The Sgt then reached into his backpack, and pulled out his micro-noculars. He focused them towards the buildings, with his heat finder on. He made out the figures of at least 5 individuals running around, as if preparing for something. "Prepare for anything, boys. I see movement in there. AND I repeat..do not fire unless fired upon!" Vanning emphasized.


----------



## Karnox (Feb 27, 2010)

Friel moved away from the window and moved towards a larger section of the wall. He had a feeling the action was about to start and didn't want to be the first guest at the party. He relaxed his trigger finger in case he tensed up and miss fired.
He looked around once again to make sure they were truly alone and noticed a shadow dart across the street ahead of him. Was his mind playing games or was there something ahead. He put his finger to his com again and spoke into the microphone.

"Potential sighting at 12 o'clock sir. Cant be sure if it was a personnel but just in case. I think we should take solid cover, I have a feeling those guys inside are wrapping up a present..."

Friel looked over to Tarik and asked if he could see anything through the doorway in signs. He never liked being in a surprising situation. He preferred knowing exactly what was happening and exactly what he was facing. Being in the dark of the situation made him feel vulnerable and uneasy.


----------



## Zondarian (Nov 17, 2007)

OOC//- I struggled to understand the tactics so just made it up as I went along, hope thats OK?


John grasped him weapon tightly and stood up. As the APC doors slammed open he bolted immediately to his left ducking for cover behind a low wall. He quickly snapped his head up to take size of the situation, he was convinced he saw a potential hostile inside the target building. More worrying was that he believed he several 'somethings' out in the street ahead of him. Quickly he messaged this all after ducking under cover again. He waited for his next orders....


----------



## CommissarHorn (Apr 14, 2008)

The carrier stopped and on the Sgt’s command, the guardsmen moved out.

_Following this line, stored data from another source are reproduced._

(** * codex-manager: scanner, session parser, search index and handlers

    A shallow embedding of the core packages of codex-manager
    (internal/sessions: the directory scanner, the session parser and the
    header-only parse; internal/search: the incremental search index;
    internal/web: what the handlers compute) together with the properties
    that their specification states about them and further properties that
    the code has.

    Conventions.
    - A Go [string] is a byte sequence: Rocq's [string] (a list of 8-bit
      [ascii]).  Go [int]/[int64] values are [Z].  A [time.Time] is the
      instant it denotes, a [Z]; [Equal] and [After] compare instants.
    - A Go [map] is a stdpp [gmap]; [m[k] = v] is [<[k:=v]> m] and the
      two-result lookup [v, ok := m[k]] is [m !! k].
    - A Go [error] is its message.  A function returning [(T, error)] returns
      [error + T] ([inl] is the failure).
    - What lives outside the repository (the Unicode tables behind
      [strings.TrimSpace] and [strings.ToLower], [encoding/json], the file
      system) is an interface: a type class whose methods are the calls the
      code makes. *)

From Stdlib Require Import ZArith Lia Ascii String Permutation.
From stdpp Require Import gmap strings list fin_maps sorting.

Local Open Scope Z_scope.

Definition error : Type := string.

(** ** The Go standard library, as far as the code uses it *)
Module Go.

Definition LF : ascii := "010"%char.
Definition CR : ascii := "013"%char.

(** [strings.HasPrefix]. *)
Fixpoint HasPrefix (s prefix : string) : bool :=
  match prefix, s with
  | EmptyString, _ => true
  | String p prefix', String c s' => if Ascii.eqb p c then HasPrefix s' prefix' else false
  | String _ _, EmptyString => false
  end.

(** [strings.Index]: the byte offset of the first occurrence of [substr]
    in [s], or -1. *)
Fixpoint IndexFrom (i : Z) (s substr : string) : Z :=
  if HasPrefix s substr then i
  else match s with
       | EmptyString => -1
       | String _ s' => IndexFrom (i + 1) s' substr
       end.

Definition Index (s substr : string) : Z := IndexFrom 0 s substr.

Definition len (s : string) : Z := Z.of_nat (String.length s).

(** The slice expression [s[i:]], for [0 <= i <= len s]. *)
Definition sliceFrom (s : string) (i : Z) : string :=
  String.substring (Z.to_nat i) (String.length s - Z.to_nat i) s.

(** The slice expression [s[i:j]], for [0 <= i <= j <= len s]. *)
Definition slice (s : string) (i j : Z) : string :=
  String.substring (Z.to_nat i) (Z.to_nat j - Z.to_nat i) s.

(** [strings.HasSuffix]. *)
Definition HasSuffix (s suffix : string) : bool :=
  HasPrefix (String.rev s) (String.rev suffix).

(** [strings.Join]. *)
Fixpoint Join (elems : list string) (sep : string) : string :=
  match elems with
  | [] => ""
  | [e] => e
  | e :: rest => e +:+ sep +:+ Join rest sep
  end.

(** [strings.Split] with a one-byte separator. *)
Fixpoint SplitByte (s : string) (sep : ascii) : list string :=
  match s with
  | EmptyString => [""]
  | String c s' =>
      if Ascii.eqb c sep then "" :: SplitByte s' sep
      else match SplitByte s' sep with
           | [] => [String c ""]
           | w :: ws => String c w :: ws
           end
  end.

(** [strings.TrimRight(s, "\r\n")]: bytes of the cutset are removed from
    the end. *)
Fixpoint TrimRightCRLF (s : string) : string :=
  match s with
  | EmptyString => ""
  | String c s' =>
      match TrimRightCRLF s' with
      | EmptyString =>
          if Ascii.eqb c CR || Ascii.eqb c LF then "" else String c ""
      | r => String c r
      end
  end.

(** [strings.ReplaceAll] of one byte by another. *)
Fixpoint ReplaceByte (s : string) (old new : ascii) : string :=
  match s with
  | EmptyString => ""
  | String c s' => String (if Ascii.eqb c old then new else c) (ReplaceByte s' old new)
  end.

(** The Unicode-aware functions: [strings.TrimSpace] removes leading and
    trailing white space, [strings.ToLower] maps to lower case; both depend
    on the Unicode tables. *)
Class Text := {
  TrimSpace : string → string;
  ToLower : string → string;
}.

(** Two facts about [strings.TrimSpace] that the merge rule relies on: the
    placeholder text has a visible character, and a string with a visible
    character still has one after a blank line and more text are appended
    (the line feed is a full code point, so the decoding of the first part
    does not change). *)
Class TextLaws `{!Text} : Prop := {
  TrimSpace_placeholder : TrimSpace "(empty)" ≠ "";
  TrimSpace_blank_line : ∀ a b,
    TrimSpace a ≠ "" → TrimSpace (a +:+ String LF (String LF "") +:+ b) ≠ "";
}.

(** [strconv.Atoi] on a 64-bit platform: an optional sign and decimal
    digits; any other input is an error with value 0, a value outside
    [int64] is an error with the nearest bound. *)
Definition isDigit (c : ascii) : bool :=
  (48 <=? Z.of_N (N_of_ascii c)) && (Z.of_N (N_of_ascii c) <=? 57).

Fixpoint digitsValue (acc : Z) (s : string) : option Z :=
  match s with
  | EmptyString => Some acc
  | String c s' =>
      if isDigit c then digitsValue (10 * acc + (Z.of_N (N_of_ascii c) - 48)) s'
      else None
  end.

Definition maxInt : Z := 2 ^ 63 - 1.
Definition minInt : Z := - 2 ^ 63.

Definition Atoi (s : string) : Z * bool :=
  let '(neg, body) :=
    match s with
    | String c s' =>
        if Ascii.eqb c "-" then (true, s')
        else if Ascii.eqb c "+" then (false, s')
        else (false, s)
    | EmptyString => (false, s)
    end in
  match body with
  | EmptyString => (0, false)
  | _ =>
      match digitsValue 0 body with
      | None => (0, false)
      | Some v =>
          let n := if neg then - v else v in
          if n <? minInt then (minInt, false)
          else if maxInt <? n then (maxInt, false)
          else (n, true)
      end
  end.

(** [sort.Slice]: the library sorts in place with an unstable algorithm
    driven by [less] alone.  The model is insertion sort; every sorting
    algorithm returns the same slice when [less] is a strict total order on
    the elements ([sorted_permutation_unique] below). *)
Fixpoint insertSorted {A} (less : A → A → bool) (x : A) (l : list A) : list A :=
  match l with
  | [] => [x]
  | y :: l' => if less y x then y :: insertSorted less x l' else x :: y :: l'
  end.

Definition sortSlice {A} (less : A → A → bool) (l : list A) : list A :=
  foldr (insertSorted less) [] l.

(** [strings.Contains]. *)
Definition Contains (s substr : string) : bool := 0 <=? Index s substr.

(** [strings.TrimPrefix]. *)
Definition TrimPrefix (s prefix : string) : string :=
  if HasPrefix s prefix then sliceFrom s (len prefix) else s.

(** [strings.Trim] with a one-byte cutset. *)
Fixpoint TrimLeftByte (s : string) (cut : ascii) : string :=
  match s with
  | EmptyString => ""
  | String c s' => if Ascii.eqb c cut then TrimLeftByte s' cut else s
  end.

Fixpoint TrimRightByte (s : string) (cut : ascii) : string :=
  match s with
  | EmptyString => ""
  | String c s' =>
      match TrimRightByte s' cut with
      | EmptyString => if Ascii.eqb c cut then "" else String c ""
      | r => String c r
      end
  end.

Definition TrimByte (s : string) (cut : ascii) : string :=
  TrimRightByte (TrimLeftByte s cut) cut.

(** [strings.ReplaceAll] of one byte by a string. *)
Fixpoint ReplaceAllByte (s : string) (old : ascii) (new : string) : string :=
  match s with
  | EmptyString => ""
  | String c s' =>
      if Ascii.eqb c old then new +:+ ReplaceAllByte s' old new
      else String c (ReplaceAllByte s' old new)
  end.

(** [hex.EncodeToString]: two digits of "0123456789abcdef" for every byte,
    the high half first. *)
Definition hextable : string := "0123456789abcdef".

Definition hexDigit (n : N) : ascii :=
  default "0"%char (String.get (N.to_nat n) hextable).

Fixpoint EncodeToString (src : string) : string :=
  match src with
  | EmptyString => ""
  | String v src' =>
      String (hexDigit (N.shiftr (N_of_ascii v) 4))
        (String (hexDigit (N.land (N_of_ascii v) 15)) (EncodeToString src'))
  end.

End Go.

(** The text functions on ASCII: white space is the six ASCII space bytes
    and case mapping touches [A-Z] only, which is what the Go functions do
    on ASCII input.  Examples compute with this instance. *)
Module AsciiText.

Definition isSpace (c : ascii) : bool :=
  let n := N_of_ascii c in
  ((9 <=? n) && (n <=? 13) || (n =? 32))%N.

Fixpoint trimLeft (s : string) : string :=
  match s with
  | EmptyString => ""
  | String c s' => if isSpace c then trimLeft s' else s
  end.

Fixpoint trimRight (s : string) : string :=
  match s with
  | EmptyString => ""
  | String c s' =>
      match trimRight s' with
      | EmptyString => if isSpace c then "" else String c ""
      | r => String c r
      end
  end.

Definition TrimSpace (s : string) : string := trimRight (trimLeft s).

Definition lowerByte (c : ascii) : ascii :=
  let n := N_of_ascii c in
  if ((65 <=? n) && (n <=? 90))%N then ascii_of_N (n + 32) else c.

Fixpoint ToLower (s : string) : string :=
  match s with
  | EmptyString => ""
  | String c s' => String (lowerByte c) (ToLower s')
  end.

Fixpoint allSpace (s : string) : bool :=
  match s with
  | EmptyString => true
  | String c s' => isSpace c && allSpace s'
  end.

End AsciiText.

Definition asciiText : Go.Text :=
  {| Go.TrimSpace := AsciiText.TrimSpace; Go.ToLower := AsciiText.ToLower |}.

(** ** Package sessions *)
Module sessions.

(** *** The session parser *)

(** [SessionMeta]: the header of a session.  The Go field [Timestamp] is
    [MetaTimestamp] here (the name is taken by [RenderItem]). *)
Record SessionMeta := {
  ID : string;
  MetaTimestamp : string;
  Cwd : string;
  Originator : string;
  CliVersion : string;
  Instructions : string;
}.

(** [RenderItem]: a display-ready entry.  The Go fields [Type] and
    [Class] are keywords here and carry a trailing underscore. *)
Record RenderItem := {
  Line : Z;
  Timestamp : string;
  Type_ : string;
  Subtype : string;
  Role : string;
  Title : string;
  Content : string;
  Raw : string;
  Class_ : string;
}.

(** [Session]: a parsed conversation file; [Meta] is a nilable pointer. *)
Record Session := {
  Path : string;
  Meta : option SessionMeta;
  Items : list RenderItem;
}.

Record envelope := {
  envTimestamp : string;
  envType : string;
  envPayload : string;
}.

Record responseContent := {
  rcType : string;
  rcText : string;
}.

Record responseItemPayload := {
  pType : string;
  pRole : string;
  pContent : list responseContent;
  pName : string;
  pArguments : string;
  pCallID : string;
  pOutput : string;
}.

(** [encoding/json]: each method is one [json.Unmarshal] target type
    ([None] is a decoding error); [Indent] is [json.Indent] with an empty
    prefix and a two-space indent. *)
Class JSON := {
  Unmarshal_envelope : string → option envelope;
  Unmarshal_SessionMeta : string → option SessionMeta;
  Unmarshal_responseItemPayload : string → option responseItemPayload;
  Unmarshal_summary : string → option (list responseContent);
  Indent : string → option string;
}.

(** The file system as the parser sees it: [Open path] fails, or gives
    the bytes that [ReadBytes] delivers before it stops, and why it
    stops: [None] is [io.EOF], [Some e] a read error. *)
Class Files := {
  Open : string → error + (string * option error);
}.

Section Parser.
Context `{!Go.Text} `{!JSON} `{!Files}.

(** The package variable [trimUserRequestEnabled] is set once at boot
    through [SetTrimUserRequestEnabled]; the parser takes its value as
    an argument. *)
Variable trimUserRequestEnabled : bool.

Definition isUserMessage (item : RenderItem) : bool :=
  String.eqb (Subtype item) "message" && String.eqb (Role item) "user".

Definition marker : string := "## My request for Codex:".

Definition trimUserRequest (content : string) : string :=
  if negb trimUserRequestEnabled then content
  else
    let index := Go.Index content marker in
    if index =? -1 then content
    else
      let trimmed := Go.sliceFrom content (index + Go.len marker) in
      Go.TrimSpace trimmed.

Definition titleForType (eventType subType : string) : string :=
  if String.eqb eventType "response_item" then
    if String.eqb subType "message" then "Message"
    else if String.eqb subType "function_call" then "Tool call"
    else if String.eqb subType "function_call_output" then "Tool output"
    else if String.eqb subType "reasoning" then "Reasoning"
    else "Response item"
  else if String.eqb eventType "event_msg" then
    if String.eqb subType "user_message" then "User context" else "Event"
  else Go.ReplaceByte eventType "_" " ".

Definition roleClass (role : string) : string :=
  let r := Go.ToLower role in
  if String.eqb r "user" then "role-user"
  else if String.eqb r "assistant" then "role-assistant"
  else if String.eqb r "system" then "role-system"
  else if String.eqb r "tool" then "role-tool"
  else if String.eqb r "error" then "role-error"
  else "role-unknown".

Definition prettyJSON (raw : string) : string :=
  match Indent raw with
  | None => raw
  | Some buf => buf
  end.

Definition nonEmptyTexts (contents : list responseContent) : list string :=
  filter (λ t, t ≠ "") (map rcText contents).

Definition extractContentText (contents : list responseContent) : string :=
  match contents with
  | [] => ""
  | _ => Go.TrimSpace (Go.Join (nonEmptyTexts contents) (String Go.LF ""))
  end.

Definition extractReasoningSummary (raw : string) : string :=
  match Unmarshal_summary raw with
  | None => ""
  | Some [] => ""
  | Some summary => Go.TrimSpace (Go.Join (nonEmptyTexts summary) (String Go.LF ""))
  end.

Strapping the Vox-caster onto his back, Bazarov checked his lasgun and leaped out of the carrier, keeping his head low and staying beside the Sgt. His blood was pumping and he lay down onto his stomach beside the nearest column and the Sgt who was watching his squad. 

Watching the building intently, Bazarov clutched his Lasgun, ready for a barrage of shots to come his way.
Sweat was building up on his neck and his collar was becoming damp. ‘A sniper is watching me’ Bazarov thought. ‘Any minute now, I’m going to get hit in the face’ Wiping the sweat from his eyes, he aimed his rifle at the building’s window. ‘They’re laughing at the dumb guardsmen with the Vox. Any second now, they’re gonna shoot.’

Seconds felt like days as Bazarov waited for the Left group to move out, the fear building and building in his chest. “Move you bastards, move.” He whispered to himself.


----------



## unxpekted22 (Apr 7, 2009)

Izak was glad the sergeant spoke up before he could, definitely a bit too much whining for him to handle.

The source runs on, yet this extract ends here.